The study states: Out of 29 patients identified with NDM 1 from the UK, at least 17 had a history of travelling to India or Pakistan within one year, and 14 of them had been admitted to a hospital in these countries. Reasons for these admissions included renal or bone marrow transplantation, dialysis, cerebral infarction, chronic obstructive pulmonary disease, pregnancy, burns, road traffic accidents, and cosmetic surgery.

Traces of the bacteria were first found in a patient from Sweden who was admitted in a hospital in New Delhi earlier. The bacteria are also found in Chennai, Mumbai, Bangalore, Varanasi, Guwahati, Hyderabad, Rohtak, Kolkata, and Port Blair, the report says.

The team, lead by Timothy R Walsh, professor of medical microbiology and antimicrobial resistance, school of medicine, Cardiff University, studied the enzyme from Chennai and Haryana in India which were primarily from community acquired urinary tract infections, pneumonia, and blood-stream infections.

Meanwhile, Sri Ganga Ram Hospital’s microbiology department chairperson Dr Chand Wattal said that there is nothing alarming about the findings and the issue is blown out of proportion.
“Indian community responded to the name ‘New Delhi’ the scientists have given to the bacteria. The issue is just hyped up. It is a defence mechanism of any bacteria and there is no need to panic. There are several similar bacteria found in the US. Have Indians started going to the US? The bacteria should have been named ‘Sweden’ since it was first found there,” said Dr Wattal.
He added that Indian hospitals need to have better infection control mechanism.
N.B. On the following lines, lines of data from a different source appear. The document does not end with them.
(* ===== verification/KubePod.v ===== *)
(** * Pods, Jobs and the objects admission reads (Kubernetes API types)

    The fields of [corev1.PodSpec], [corev1.Container], [batchv1.Job] and of
    the objects built-in admission consults that the operator reads or
    writes. What no modelled code reads of an object is one opaque [Rest]
    field, its canonical text. A slice or map an object does not have is the
    empty one, except where the code tells the two apart, where it is an
    [option]. A [resource.Quantity] is its canonical text.

    [Class Apimachinery] holds what the code calls of the Kubernetes
    libraries: [Quantity.Cmp] and [Sign], the defaulting of
    [clientgoscheme.Scheme], [validation.IsQualifiedName] and the comparison
    of the fields nothing else reads. [ApimachineryLaws] says what is relied
    on. *)
From Stdlib Require Import ZArith Lia.
From stdpp Require Import base list gmap strings.
From S2P Require Import Prelude GoStrings Json KubeMeta.
Local Open Scope Z_scope.

(** ** Pods *)

Record Toleration : Type := {
  TolKey : string;
  TolOperator : string;
  TolValue : string;
  TolEffect : string;
  TolerationSeconds : option Z;
}.
#[export] Instance Toleration_eq_dec : EqDecision Toleration.
Proof. solve_decision. Defined.

Definition TolerationOpExists : string := "Exists".
Definition TolerationOpEqual : string := "Equal".
Definition TaintEffectNoExecute : string := "NoExecute".
Definition TaintEffectNoSchedule : string := "NoSchedule".
Definition PullAlways : string := "Always".
Definition PreemptLowerPriority : string := "PreemptLowerPriority".
Definition PreemptNever : string := "Never".

(** [corev1.ResourceList]: a quantity for each resource name. *)
Abbreviation ResourceList := (gmap string string).

(** [EnvVarSource] keeps the two sources the code names apart; the others are
    its rest. *)
Record ObjectFieldSelector : Type := { FieldAPIVersion : string; FieldPath : string }.
#[export] Instance ObjectFieldSelector_eq_dec : EqDecision ObjectFieldSelector.
Proof. solve_decision. Defined.
Record SecretKeySelector : Type := { SecretKeyName : string; SecretKeyRest : string }.
#[export] Instance SecretKeySelector_eq_dec : EqDecision SecretKeySelector.
Proof. solve_decision. Defined.
Record EnvVarSource : Type := {
  FieldRef : option ObjectFieldSelector;
  SecretKeyRef : option SecretKeySelector;
  EnvSourceRest : string;
}.
#[export] Instance EnvVarSource_eq_dec : EqDecision EnvVarSource.
Proof. solve_decision. Defined.
Record EnvVar : Type := { EnvName : string; EnvValue : string; ValueFrom : option EnvVarSource }.
#[export] Instance EnvVar_eq_dec : EqDecision EnvVar.
Proof. solve_decision. Defined.
Record EnvFromSource : Type := { FromSecretRef : option string; EnvFromRest : string }.
#[export] Instance EnvFromSource_eq_dec : EqDecision EnvFromSource.
Proof. solve_decision. Defined.
Record VolumeMount : Type := { MountName : string; MountPathOf : string; MountReadOnly : bool; MountRest : string }.
#[export] Instance VolumeMount_eq_dec : EqDecision VolumeMount.
Proof. solve_decision. Defined.

Record Container : Type := {
  ContainerName : string;
  Args : list string;
  Env : list EnvVar;
  EnvFrom : list EnvFromSource;
  VolumeMounts : list VolumeMount;
  Requests : ResourceList;
  Limits : ResourceList;
  ImagePullPolicy : string;
  ContainerImage : string;
  ContainerRest : string;
}.
#[export] Instance Container_eq_dec : EqDecision Container.
Proof. solve_decision. Defined.

Record KeyToPath : Type := { PathKey : string; PathOf : string; PathMode : option Z }.
#[export] Instance KeyToPath_eq_dec : EqDecision KeyToPath.
Proof. solve_decision. Defined.
Record SecretVolumeSource : Type := {
  SecretVolumeName : string;
  SecretItems : list KeyToPath;
  SecretMode : option Z;
  SecretOptional : option bool;
}.
#[export] Instance SecretVolumeSource_eq_dec : EqDecision SecretVolumeSource.
Proof. solve_decision. Defined.
Record ServiceAccountTokenProjection : Type := { ProjectedAudience : string; ExpirationSeconds : option Z; TokenFile : string }.
#[export] Instance ServiceAccountTokenProjection_eq_dec : EqDecision ServiceAccountTokenProjection.
Proof. solve_decision. Defined.
(** One projected source: the Secret it names, its token, and the rest of it. *)
Record VolumeProjection : Type := {
  ProjectedSecret : option string;
  ProjectedToken : option ServiceAccountTokenProjection;
  ProjectionRest : string;
}.
#[export] Instance VolumeProjection_eq_dec : EqDecision VolumeProjection.
Proof. solve_decision. Defined.
Record ProjectedVolumeSource : Type := { ProjectedSources : list VolumeProjection; ProjectedMode : option Z }.
#[export] Instance ProjectedVolumeSource_eq_dec : EqDecision ProjectedVolumeSource.
Proof. solve_decision. Defined.

(** A volume: its Secret or projected source, the Secrets the other sources
    name (CSI, AzureFile, CephFS, Cinder, FlexVolume, ISCSI, RBD, ScaleIO,
    StorageOS), and the rest of it. *)
Record Volume : Type := {
  VolumeNameOf : string;
  VolumeSecret : option SecretVolumeSource;
  VolumeProjected : option ProjectedVolumeSource;
  VolumeSecretRefs : list string;
  VolumeRest : string;
}.
#[export] Instance Volume_eq_dec : EqDecision Volume.
Proof. solve_decision. Defined.

Record PodSpec : Type := {
  Containers : list Container;
  InitContainers : list Container;
  EphemeralContainers : list Container;
  Volumes : list Volume;
  ServiceAccountName : string;
  DeprecatedServiceAccount : string;
  AutomountServiceAccountToken : option bool;
  ImagePullSecrets : list string;
  NodeName : string;
  NodeSelector : gmap string string;
  RuntimeClassName : option string;
  Overhead : option ResourceList;
  PriorityClassName : string;
  Priority : option Z;
  PreemptionPolicy : option string;
  Tolerations : list Toleration;
  PodLevelResources : option string;
  PodActiveDeadlineSeconds : option Z;
  PodRest : string;
}.
#[export] Instance PodSpec_eq_dec : EqDecision PodSpec.
Proof. solve_decision. Defined.

Record PodTemplateSpec : Type := { TemplateMeta : ObjectMeta; TemplateSpec : PodSpec }.
#[export] Instance PodTemplateSpec_eq_dec : EqDecision PodTemplateSpec.
Proof. solve_decision. Defined.

(** Of a Pod's status the phase is read. *)
Record Pod : Type := { PodMeta : ObjectMeta; PodSpecOf : PodSpec; PodPhase : string; PodStatusRest : string }.
#[export] Instance Pod_eq_dec : EqDecision Pod.
Proof. solve_decision. Defined.

(** ** Jobs *)

(** [metav1.LabelSelector]: its labels, and how many expressions it has. *)
Record LabelSelector : Type := { MatchLabels : gmap string string; MatchExpressions : list string }.
#[export] Instance LabelSelector_eq_dec : EqDecision LabelSelector.
Proof. solve_decision. Defined.

Record JobSpec : Type := {
  Parallelism : option Z;
  Completions : option Z;
  BackoffLimit : option Z;
  ActiveDeadlineSeconds : option Z;
  PodReplacementPolicy : option string;
  CompletionMode : option string;
  Suspend : option bool;
  ManualSelector : option bool;
  PodFailurePolicy : option string;
  SuccessPolicy : option string;
  BackoffLimitPerIndex : option Z;
  MaxFailedIndexes : option Z;
  ManagedBy : option string;
  TTLSecondsAfterFinished : option Z;
  Selector : option LabelSelector;
  Template : PodTemplateSpec;
}.
#[export] Instance JobSpec_eq_dec : EqDecision JobSpec.
Proof. solve_decision. Defined.

Record Job : Type := { JobMeta : ObjectMeta; JobSpecOf : JobSpec }.
#[export] Instance Job_eq_dec : EqDecision Job.
Proof. solve_decision. Defined.

Definition ControllerUidLabel : string := "batch.kubernetes.io/controller-uid".
Definition JobNameLabel : string := "batch.kubernetes.io/job-name".
Definition JobTrackingFinalizer : string := "batch.kubernetes.io/job-tracking".
Definition batchv1_group : string := "batch/v1".
Definition operator_group : string := "operator.ptah.run/v1alpha1".

(** ** The objects built-in admission consults *)

Record ServiceAccount : Type := { AccountMeta : ObjectMeta; AccountPullSecrets : list string }.
Record LimitRangeItem : Type := {
  LimitType : string;
  LimitMax : ResourceList;
  LimitMin : ResourceList;
  LimitDefault : ResourceList;
  LimitDefaultRequest : ResourceList;
}.
Record LimitRange : Type := { LimitRangeMeta : ObjectMeta; LimitRangeLimits : list LimitRangeItem }.
Definition LimitTypeContainer : string := "Container".
Record RuntimeClass : Type := {
  RuntimeMeta : ObjectMeta;
  RuntimeHandler : string;
  (** [overhead.podFixed], where the class has an overhead. *)
  RuntimeOverhead : option ResourceList;
  (** [scheduling], its selector and tolerations. *)
  RuntimeScheduling : option (gmap string string * list Toleration);
}.
Record PriorityClass : Type := {
  PriorityMeta : ObjectMeta;
  PriorityValue : Z;
  GlobalDefault : bool;
  PriorityPreemption : option string;
}.

(** ** The Kubernetes libraries *)

Class Apimachinery : Type := {
  (** [resource.Quantity.Cmp] and [Sign]. *)
  quantity_cmp : string -> string -> comparison;
  quantity_sign : string -> Z;
  (** [clientgoscheme.Scheme.Default] on a Pod. *)
  scheme_default : ObjectMeta -> PodSpec -> ObjectMeta * PodSpec;
  (** [equality.Semantic.DeepEqual] on the fields nothing else reads. *)
  rest_equal : string -> string -> bool;
  (** [validation.IsQualifiedName] finds no problem. *)
  is_qualified_name : string -> bool;
  (** [json.Marshal] of a [corev1.PodTemplateSpec]. *)
  template_json : PodTemplateSpec -> json;
}.

(** [candidate.Cmp(quantity) == 0]. *)
Definition same_quantity `{Apimachinery} (a b : string) : bool :=
  match quantity_cmp a b with Eq => true | _ => false end.

Class ApimachineryLaws `{Apimachinery} : Prop := {
  same_quantity_refl : forall a, same_quantity a a = true;
  same_quantity_sym : forall a b, same_quantity a b = true -> same_quantity b a = true;
  same_quantity_trans : forall a b c, same_quantity a b = true -> same_quantity b c = true -> same_quantity a c = true;
  rest_equal_refl : forall a, rest_equal a a = true;
}.

(** ** [equality.Semantic.DeepEqual]

    Two values are equal when they are the same except that two quantities
    are compared by value. *)

Section Semantic.
Context `{Apimachinery}.

Definition semantic_resources (a b : ResourceList) : bool :=
  bool_decide (dom a = dom b) &&
  forallb (fun '(name, got) => match b !! name with Some want => same_quantity got want | None => false end) (map_to_list a).

Definition semantic_container (a b : Container) : bool :=
  bool_decide (ContainerName a = ContainerName b) && bool_decide (Args a = Args b) && bool_decide (Env a = Env b) &&
  bool_decide (EnvFrom a = EnvFrom b) && bool_decide (VolumeMounts a = VolumeMounts b) &&
  semantic_resources (Requests a) (Requests b) && semantic_resources (Limits a) (Limits b) &&
  bool_decide (ImagePullPolicy a = ImagePullPolicy b) && bool_decide (ContainerImage a = ContainerImage b) && rest_equal (ContainerRest a) (ContainerRest b).

Definition semantic_volume (a b : Volume) : bool :=
  bool_decide (VolumeNameOf a = VolumeNameOf b) && bool_decide (VolumeSecret a = VolumeSecret b) &&
  bool_decide (VolumeProjected a = VolumeProjected b) && bool_decide (VolumeSecretRefs a = VolumeSecretRefs b) && rest_equal (VolumeRest a) (VolumeRest b).

Definition semantic_option {A} (f : A -> A -> bool) (a b : option A) : bool :=
  match a, b with
  | Some x, Some y => f x y
  | None, None => true
  | _, _ => false
  end.

(** The semantic equality takes an absent list or map for an empty one. *)
Definition semantic_overhead (a b : option ResourceList) : bool := semantic_resources (default ∅ a) (default ∅ b).

Fixpoint semantic_list {A} (f : A -> A -> bool) (a b : list A) : bool :=
  match a, b with
  | [], [] => true
  | x :: a', y :: b' => f x y && semantic_list f a' b'
  | _, _ => false
  end.

Definition semantic_pod_spec (a b : PodSpec) : bool :=
  semantic_list semantic_container (Containers a) (Containers b) &&
  semantic_list semantic_container (InitContainers a) (InitContainers b) &&
  semantic_list semantic_container (EphemeralContainers a) (EphemeralContainers b) &&
  semantic_list semantic_volume (Volumes a) (Volumes b) &&
  bool_decide (ServiceAccountName a = ServiceAccountName b) &&
  bool_decide (DeprecatedServiceAccount a = DeprecatedServiceAccount b) &&
  bool_decide (AutomountServiceAccountToken a = AutomountServiceAccountToken b) &&
  bool_decide (ImagePullSecrets a = ImagePullSecrets b) && bool_decide (NodeName a = NodeName b) &&
  bool_decide (NodeSelector a = NodeSelector b) && bool_decide (RuntimeClassName a = RuntimeClassName b) &&
  semantic_overhead (Overhead a) (Overhead b) && bool_decide (PriorityClassName a = PriorityClassName b) &&
  bool_decide (Priority a = Priority b) && bool_decide (PreemptionPolicy a = PreemptionPolicy b) &&
  bool_decide (Tolerations a = Tolerations b) && semantic_option rest_equal (PodLevelResources a) (PodLevelResources b) &&
  bool_decide (PodActiveDeadlineSeconds a = PodActiveDeadlineSeconds b) && rest_equal (PodRest a) (PodRest b).
End Semantic.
Delhi health Minister Kiran Walia, however, said on Thursday afternoon that she was not aware of NDM 1. “I am not aware of the issue. I will look into it,” she said.

Out of 14 scientists, the team has six scientists from India.

The team has received funding from the European Union, Wellcome Trust (gives charity for biomedical research), and Wyeth (Wyeth Limited is a group company of Pfizer). The study also mentions the conflicts of interest of some members of the team. It states: “KK has received a travel grant from Wyeth. DML has received conference support from numerous pharmaceutical companies, and also holds shares in AstraZeneca, Merck, Pfizer, Dechra, and GlaxoSmithKline, and, as Enduring Attorney, manages further holdings in GlaxoSmithKline and Eco Animal Health. All other authors declare that they have no conflicts of interest.”

A press release by the health ministry which was out on Thursday evening states: "It may be noted that similar plasmids have been reported from Israel, USA, Greece and even in this report from environment of Scotland. While such organisms may be circulating more commonly in the world due to international travel but to link this with the safety of surgery hospitals in India and citing isolated examples to show that due to presence of such organism in Indian environment,  India is not a safe place to visit is wrong.  It also needs to be highlighted that several of the authors have declared conflict of interest in the publication.The study was funded by European Union &  2 pharmaceutical company namely Wellcome Trust & Wyeth who produce antibiotics for treatment of such cases. DGHS in consultation with Secretary DHR & DGICMR strongly refute the naming of this enzyme as New Delhi metallo beta lactamase & also refute that hospitals in India are not safe for treatment including medical tourism."